那老赵犹豫一下,没有多言,施礼后便转身而去。我却是端起茶盏,动开了心思。
总觉着近日这事情有些不大对头,这城中莫名奇妙的多了不少百姓,其中不乏妙龄女子。可这些百姓又着实不像是百姓,一个个变着法的想混入府内。若换在平日,只怕当下便被守护的军士砍了,可这连着几日,那些军士只是阻拦劝退,倒是客气的紧。
这府中的少年们亦有不少似是得了什么消息,为了出去转转,就差开始拼命。我初始以为这帮快被柳敬宗收拾成傻子的少年们忽然开了心窍,耐不住寂寞想出去寻个美人看看。可看够了总该回来,哪晓得竟是一去不返。
论说这些个军爷们将这座府第守的如水桶一般,若无牌子,笃定跑不出去。可怎地便真就让七八个少年于夜间没了踪影。我倒是有让那流离趁着夜色出去追查,却又每每被人堵了回来。能阻挡住流离的,只怕必是高人,只是这短短数日,这些个高人是他娘的从哪冒出来的?
三日后,事情变得愈发诡异,那央无伤当日名单中的少年,大半都没了踪影,便是那柳铮、李存善等身带职司之人,也于昨夜消失不见,只留下动也未动的被褥,摆放在自己的房中。
此种状况,让剩下的少年乱了方寸,那谢耕更是带了几个相熟的少年,寻上门来。我此时直觉得自己是个傻子、瞎子,更没有什么说辞用来安抚,只得硬起头皮,让那谢耕盯紧府内,自己则带着黎骅,老赵,和那被我连训了几日的央无伤于午时后,前往韩成的大营,想去问个究竟。
央无伤近日话变得极少,就似是换了个人,也不知是不是知道或是想到了什么?听闻我要到韩成那里,却是回房先取了个包袱背在了身上,这才跟到了我身后。
我心中一寒,隐隐觉得自己的一些猜测可能会落到实处,但实在是懒得去过问。
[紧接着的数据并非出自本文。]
(** * CSS value builders: calc expressions, transforms, transitions, animations

    A shallow embedding of the utility package's chainable builders
    ([calc.ts], [transform.ts], [transition.ts], [animation.ts] and the
    unit helpers of [types/util.ts]) together with the part of the
    JavaScript runtime they rely on: IEEE-754 binary64 numbers, the
    [Number(...)] conversion of strings, the decimal rendering of numbers
    inside template literals, [Array.prototype.join], and objects that are
    mutated in place ([Object.assign]) or copied ([{ ...o }]).

    Strings are sequences of code units below 256; every string the
    builders produce themselves is ASCII. *)

From Stdlib Require Import ZArith Ascii String DecimalString SpecFloat.
From stdpp Require Import gmap strings list fin_maps.

Local Open Scope string_scope.
Local Open Scope Z_scope.

(* ===================================================================== *)
(** ** JavaScript numbers *)
(* ===================================================================== *)

Module JsNumber.

(** A JavaScript number is a binary64 float; NaN payloads are not
    observable from the language.  Finite non-zero values are kept in
    canonical form (the one [binary_round] produces). *)
Definition number : Type := spec_float.

Definition prec : Z := 53.
Definition emax : Z := 1024.

Definition NaN : number := S754_nan.

(** [Number.isNaN] *)
Definition isNaN (x : number) : bool :=
  match x with S754_nan => true | _ => false end.

(** [x === y] on numbers: IEEE equality, so [NaN] differs from itself
    and the two zeros are equal. *)
Definition strict_eq (x y : number) : bool := SFeqb x y.

(** Identity of the represented value (used to test round trips). *)
Definition same_value (x y : number) : bool :=
  match x, y with
  | S754_nan, S754_nan => true
  | S754_zero a, S754_zero b => Bool.eqb a b
  | S754_infinity a, S754_infinity b => Bool.eqb a b
  | S754_finite a m e, S754_finite b m' e' =>
      Bool.eqb a b && Pos.eqb m m' && Z.eqb e e'
  | _, _ => false
  end.

(** The number nearest to the integer [z] (ties to even). *)
Definition of_Z (z : Z) : number := binary_normalize prec emax z 0 false.

(** The number nearest to [s * 10^p], for [0 <= s], with sign [neg]. *)
Definition of_decimal (neg : bool) (s p : Z) : number :=
  match s with
  | Zpos _ =>
      if 0 <=? p then
        match s * 10 ^ p with
        | Zpos m => binary_round prec emax neg m 0
        | _ => S754_zero neg
        end
      else
        let '(q, e, l) := SFdiv_core_binary prec emax s 0 (10 ^ (- p)) 0 in
        binary_round_aux prec emax neg q e l
  | _ => S754_zero neg
  end.

Definition mul (x y : number) : number := SFmul prec emax x y.
Definition add (x y : number) : number := SFadd prec emax x y.

(** *** Number::toString, radix 10 *)

(** Decimal digits of a non-negative integer. *)
Definition digits (z : Z) : string := NilZero.string_of_uint (N.to_uint (Z.to_N z)).

Fixpoint zeros (n : nat) : string :=
  match n with O => "" | S n' => String "0" (zeros n') end.

(** Drop the trailing zero digits of [s], raising the exponent. *)
Fixpoint strip_zeros (fuel : nat) (s p : Z) : Z * Z :=
  match fuel with
  | O => (s, p)
  | S fuel' =>
      if (0 <? s) && (s mod 10 =? 0) then strip_zeros fuel' (s / 10) (p + 1)
      else (s, p)
  end.

(** The exponent [n] with [10^(n-1) <= num/den < 10^n], for a positive
    fraction.  Below one, the least [j] with [num * 10^j >= den] is
    found by counting; [j] never exceeds the bit length of [den]. *)
Fixpoint scale_up (fuel : nat) (num den j : Z) : Z :=
  match fuel with
  | O => j
  | S fuel' =>
      if den <=? num then j else scale_up fuel' (num * 10) den (j + 1)
  end.

Definition decimal_exponent (num den : Z) : Z :=
  if den <=? num
  then Z.of_nat (String.length (digits (num / den)))
  else 1 - scale_up (S (Z.to_nat (Z.log2 den))) (num * 10) den 1.

(** The [k]-digit candidates next to [num/den] and the choice among
    those that read back as [x]: the closer one, the even one on a tie. *)
Definition candidate (x : number) (num den n k : Z) : option (Z * Z) :=
  let t := k - n in
  let P := num * 10 ^ (Z.max t 0) in
  let Q := den * 10 ^ (Z.max (- t) 0) in
  let lo := P / Q in
  let r := P mod Q in
  let ok c := same_value (of_decimal false c (- t)) x in
  if r =? 0 then Some (lo, - t)
  else
    match ok lo, ok (lo + 1) with
    | true, true =>
        match Z.compare (2 * r) Q with
        | Lt => Some (lo, - t)
        | Gt => Some (lo + 1, - t)
        | Eq => Some (if Z.even lo then lo else lo + 1, - t)
        end
    | true, false => Some (lo, - t)
    | false, true => Some (lo + 1, - t)
    | false, false => None
    end.

Fixpoint shortest (fuel : nat) (x : number) (num den n k : Z) : Z * Z :=
  match fuel with
  | O => (num * 10 ^ (Z.max (k - n) 0) / (den * 10 ^ (Z.max (n - k) 0)), n - k)
  | S fuel' =>
      match candidate x num den n k with
      | Some sp => sp
      | None => shortest fuel' x num den n (k + 1)
      end
  end.
Lemma answer_ids_stay_fresh_witness :
  Store.answer_ids_fresh
    (snd (Database.save_interview_answer None Cases.db_two_questions 8
            Cases.graded_answer))
  /\ forall answer_id,
       fst (Database.save_interview_answer None Cases.db_two_questions 8
              Cases.graded_answer) = Some answer_id ->
       answer_id
       ∉ map Database.a_id (Database.interview_answers Cases.db_two_questions).
Proof.
  apply answer_ids_stay_fresh. split.
  - apply (bool_decide_unpack _). vm_compute. exact I.
  - repeat constructor. cbn. lia.
Defined.

Lemma second_answer_adds_an_entry_witness :
  exists answer_id tables',
    Database.save_interview_answer None Cases.db_two_questions
      (Database.q_id
         {| Database.q_id := 7;
            Database.q_interview_id := 1;
            Database.q_question_text := "Describe a design you are proud of.";
            Database.q_question_type := "technical";
            Database.q_display_order := 1 |})
      Samples.second_answer
    = (Some answer_id, tables')
    /\ Page.total_questions
         (Store.get_interview_answers Cases.no_json Cases.parsed None
            tables' 1)
       = Page.total_questions
           (Store.get_interview_answers Cases.no_json Cases.parsed None
              Cases.db_two_questions 1)
         + 1.
Proof.
  apply second_answer_adds_an_entry.
  - apply (bool_decide_unpack _). vm_compute. exact I.
  - left.
  - reflexivity.
  - discriminate.
Defined.
(** What one evaluation does, whatever [fired] already lists. *)
Lemma checkMilestones_eq (s : CurveState) :
  checkMilestones s
    = Returned tt
        (with_fired
           (fired s ++
            filter (fun m => reached m s) [AddDexLiquidity; FirstBurn; SecondBurn])
           (with_poolBalance
              (burnt (reached SecondBurn s)
                 (BurnPercentages.secondBurn (burnPercentages s))
                 (burnt (reached FirstBurn s)
                    (BurnPercentages.firstBurn (burnPercentages s))
                    (poolBalance s)))
              s)).
Proof.
  destruct s as [iS rR iP f cS pB [m0 m1 m2] [b1 b2] fd].
  cbv - [gte times div minus app].
  destruct (gte _ m0); destruct (gte _ m1); destruct (gte _ m2);
    cbn [app]; rewrite <- ?app_assoc, ?app_nil_r; reflexivity.
Qed.

Lemma executeBuy_returned amount s r s' :
  executeBuy amount s = Returned r s' ->
  exists q, calculateBuyTokens amount s = Returned q s /\
            checkMilestones (afterBuy amount q s) = Returned tt s'.
Proof.
  intros H. unfold executeBuy, bind in H.
  destruct (calculateBuyTokens amount s) as [q s1|e s1] eqn:E; [|discriminate].
  pose proof (calculateBuyTokens_returned _ _ _ _ E) as ->.
  exists q. split; [reflexivity|].
  unfold this, assign in H. fold (afterBuy amount q s) in H.
  rewrite checkMilestones_eq in *. cbn in H. injection H as _ <-. reflexivity.
Qed.

Lemma executeSell_returned amount s r s' :
  executeSell amount s = Returned r s' ->
  exists q, calculateSellTokens amount s = Returned q s /\
            s' = afterSell amount q s.
Proof.
  intros H. unfold executeSell, bind in H.
  destruct (calculateSellTokens amount s) as [q s1|e s1] eqn:E; [|discriminate].
  pose proof (calculateSellTokens_returned _ _ _ _ E) as ->.
  exists q. split; [reflexivity|].
  cbn in H. injection H as _ <-. reflexivity.
Qed.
既是人各有志,又岂是我想留便能留得!
我要出府,那府外的军士自是不敢阻拦,待上了马,不过半个时辰,便远远看到了韩成设在城内的军帐。我对这韩成在城内设帐一直不解,也不知其是不是为了和众军士们呆在一处而刻意所为,还是受了其老爷子的影响。